The only way youll be able to keep tiger barbs with guppies or angels is if you have a gigantic school 15+ OR you have albino tiger barbs


----------



## Mari (Jan 24, 2005)

Ive got mine in with red minor tetras. They do well...each stick to their own school and don't bother each other at all. But pet shops ought to be careful when labeling red minors as gentle and peaceful...they are almost as bad as the tigers amongst each other  anyhow, that adds good color to my tank, so I figured I'd mention them.


----------



## Lexus (Jan 19, 2005)

well... I didnt get Tiger barbs, my tank is at full max..

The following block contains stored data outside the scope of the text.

Lemma reconstruct_scene_vars_combined_witness :
  reconstruct_scene_vars (host files solver_ok) (start house)
  = (fst (reconstruct_scene_vars (host files solver_ok) (start house)),
     Ok ([mesh "room.0"; mesh "room.1"; mesh "room.2"],
         [mesh "chair"; mesh "table"; mesh "lamp"; mesh "sofa"; mesh "rug"],
         [mesh "room.0"; mesh "room.1"; mesh "room.2";
          mesh "chair"; mesh "table"; mesh "lamp"; mesh "sofa"; mesh "rug"])) ∧
  [mesh "room.0"; mesh "room.1"; mesh "room.2";
   mesh "chair"; mesh "table"; mesh "lamp"; mesh "sofa"; mesh "rug"]
  = [mesh "room.0"; mesh "room.1"; mesh "room.2"]
    ++ [mesh "chair"; mesh "table"; mesh "lamp"; mesh "sofa"; mesh "rug"] ∧
  [mesh "room.0"; mesh "room.1"; mesh "room.2"] `sublist_of` mesh_objects house ∧
  [mesh "chair"; mesh "table"; mesh "lamp"; mesh "sofa"; mesh "rug"]
    `sublist_of` mesh_objects house ∧
  mesh_objects house `sublist_of` objects house.
Proof.
  assert (E : reconstruct_scene_vars (host files solver_ok) (start house)
    = (fst (reconstruct_scene_vars (host files solver_ok) (start house)),
       Ok ([mesh "room.0"; mesh "room.1"; mesh "room.2"],
           [mesh "chair"; mesh "table"; mesh "lamp"; mesh "sofa"; mesh "rug"],
           [mesh "room.0"; mesh "room.1"; mesh "room.2";
            mesh "chair"; mesh "table"; mesh "lamp"; mesh "sofa"; mesh "rug"])))
    by (vm_compute; reflexivity).
  split; [exact E|].
  exact (reconstruct_scene_vars_combined (host files solver_ok) (start house) _ _ _ _ E).
Defined.

Lemma reconstruct_scene_vars_read_only_witness :
  tag_lookup_read_only (host files solver_ok) ∧
  scene (fst (reconstruct_scene_vars (host files solver_ok) (start house))) = house.
Proof.
  assert (H : tag_lookup_read_only (host files solver_ok)) by (intros o s; reflexivity).
  split; [exact H|].
  exact (reconstruct_scene_vars_read_only (host files solver_ok) (start house) H).
Defined.

Lemma re_pose_cameras_floor_deleted_witness :
  mkEvent (CallComputePoses [rig] 1 floor []) Returned
    ∈ trace_of (re_pose_cameras (host files solver_ok) (args "bare.blend"))
        (start empty_scene) ∧
  ∃ pre outcome' post,
    trace_of (re_pose_cameras (host files solver_ok) (args "bare.blend"))
      (start empty_scene)
    = pre ++ [mkEvent (CallComputePoses [rig] 1 floor []) Returned;
              mkEvent (CallDelete floor) outcome'] ++ post.
Proof.
  assert (H : mkEvent (CallComputePoses [rig] 1 floor []) Returned
    ∈ trace_of (re_pose_cameras (host files solver_ok) (args "bare.blend"))
        (start empty_scene)).
  { vm_compute. repeat constructor. }
  split; [exact H|].
  exact (re_pose_cameras_floor_deleted (host files solver_ok) (args "bare.blend")
           (start empty_scene) [rig] 1 floor [] Returned H).
Defined.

I didnt know what you were talking about when you said red minor tetras so I looked and found out they are called Serpae Tetras. LOL Serpae tetras looked good in big schools, we have 20 or so at work and wow do they look beautiful! Yes tetras can be just as bad at barbs!


----------



## Jess (Jan 27, 2005)

I have 4 tiger barbs in my 72g along with, irridecent sharks, glass fish, tiger loaches, rosy barbs, angel fish, platys, mollies and bala sharks. They all seem to get together fine, it just took a week or so for all the fish to get use to each other. At first the tiger barbs nipped and then stopped.


----------